Suresh Tendulkar, who passed away in Pune yesterday, was the economist's economist. Soft-spoken, self-effacing, and forever shy of the limelight, Prof Tendulkar had taught Indian economics to several generations of students at the Delhi School of Economics (DSE). Prof Tendulkar instilled in his students not just a detailed and rigorous knowledge of the way the Indian economy functioned, he also taught them the value of precision and clarity. Not for him vague statements that were not backed by indubitable facts as revealed by data; nor for him the tendency to make predictions on a hunch. Prof Tendulkar liked to get it right. He often did. Much of the research that Prof Tendulkar conducted after joining the DSE pertained to the dynamics of the Indian economy. His room on the first floor used to be filled with hundreds of dusty reports lying all over the place. His desk was a clutter that only he could navigate. From this emerged a body of work that ought to have informed policy but, such was the disjunct between government and academia, that it did not happen.

Dissenting note

But you cannot keep a good man down, and state recognition was extended to him when he was made a member of the last Pay Commission. He took a good, hard look at the way government servants were paid and was appalled. He concluded (a) that government servants were paid far more than the public realised through all sorts of hidden benefits and (b) that their emoluments needed to be linked to efficiency in some manner. But the others on the panel had a different agenda. In the end Prof Tendulkar was forced to write a dissenting note.

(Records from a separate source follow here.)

(** A server and a client, the client with its role. *)
Definition demo_client (more : list (string * json)) : json :=
  obj ([("scenario_name", JStr (lit "uac")); ("remote_addr", JStr (lit "192.0.2.1:5060")); ("local_port", JNum (lit "15060"));
        ("extra_args", JArr [JStr (lit "-l"); JStr (lit "9")])]%string ++ more).
Definition demo_composite (more : list (string * json)) : json :=
  obj [("api_addr", JStr (lit ":8080")); ("server", obj [("id", JStr (lit "sip")); ("scenario_name", JStr (lit "management"))]);
       ("clients", JArr [demo_client more])]%string.

Definition loaded (r : parsed (option (Config * list (str * Config) * list (list str)))) : Config * list (str * Config) * list (list str) :=
  match r with Ok (Some r) => r | _ => (∅, [], []) end.

Definition demo_loaded : Config * list (str * Config) * list (list str) :=
  loaded (TryLoadCompositeFlatJSON (lit "h.json") (demo_composite [("role", JStr (lit "load"))]%string)).

Lemma demo_loads : TryLoadCompositeFlatJSON (lit "h.json") (demo_composite [("role", JStr (lit "load"))]%string) = Ok (Some demo_loaded).
Proof.
  unfold demo_loaded. assert (match TryLoadCompositeFlatJSON (lit "h.json") (demo_composite [("role", JStr (lit "load"))]%string) with
    Ok (Some _) => true | _ => false end = true) as H by (vm_compute; reflexivity).
  by destruct (TryLoadCompositeFlatJSON _ _) as [[r|]|].
Qed.

Lemma composite_profiles_sound_witness :
  match demo_loaded with
  | (primary, joined, extras) =>
    TryLoadCompositeFlatJSON (lit "h.json") (demo_composite [("role", JStr (lit "load"))]%string) = Ok (Some (primary, joined, extras))
    /\ getB primary "ServerMode" = true
  end.
Proof.
  pose proof demo_loads as H. revert H. destruct demo_loaded as [[primary joined] extras]. intros H. split; [exact H|].
  exact (proj1 (composite_profiles_sound (lit "h.json") _ primary joined extras H)).
Defined.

Some years later, in 2008, when Dr C. Rangarajan left his post as chairman of the Prime Minister's Economic Advisory Council (PMEAC) to go into the Rajya Sabha, it was to Prof Tendulkar that Prime Minister Manmohan Singh turned. It was a short stint. He enjoyed it thoroughly, except one aspect of it. Once, visibly bewildered, he asked me how he should deal with the media. I told him not to and to leave it to his secretary. In 2009, Dr Rangarajan came back to the PMEAC, and Prof Tendulkar was entrusted with making an estimate of poverty in India. His report concluded, much to the consternation of those who have a vested interest in poverty studies, that not as many Indians were as poor as generally perceived. There was a furore, based more on subjective and anecdotal evidence. Bemused, Prof Tendulkar was left wondering when, if ever, Indians would accept facts as gospel, rather than opinion.

Single-minded focus on facts

He also undertook to write a detailed analysis of the 1991 crisis. One day he phoned me to ask what my understanding of it was, and I gave him the background, which included the inertia of the finance ministry during 1990, as also the political reasons that led to a sudden outflow of capital in India during September-December of that year. Prof Tendulkar heard me out, and asked, "Can you prove it?" At that time, I could not. But in about 18 months, the proof he needed will be available when the fourth volume of the Reserve Bank of India's (RBI's) history is published. The vacillations and lack of sure-footedness of the then finance secretary will, hopefully, be fully documented.

A few months ago Prof Tendulkar underwent a heart bypass surgery, which seems to have not worked. He is no longer with us, but it must be hoped that his single-minded pursuit of knowledge based on facts will eventually become the bedrock on which economic research and policy in India stand.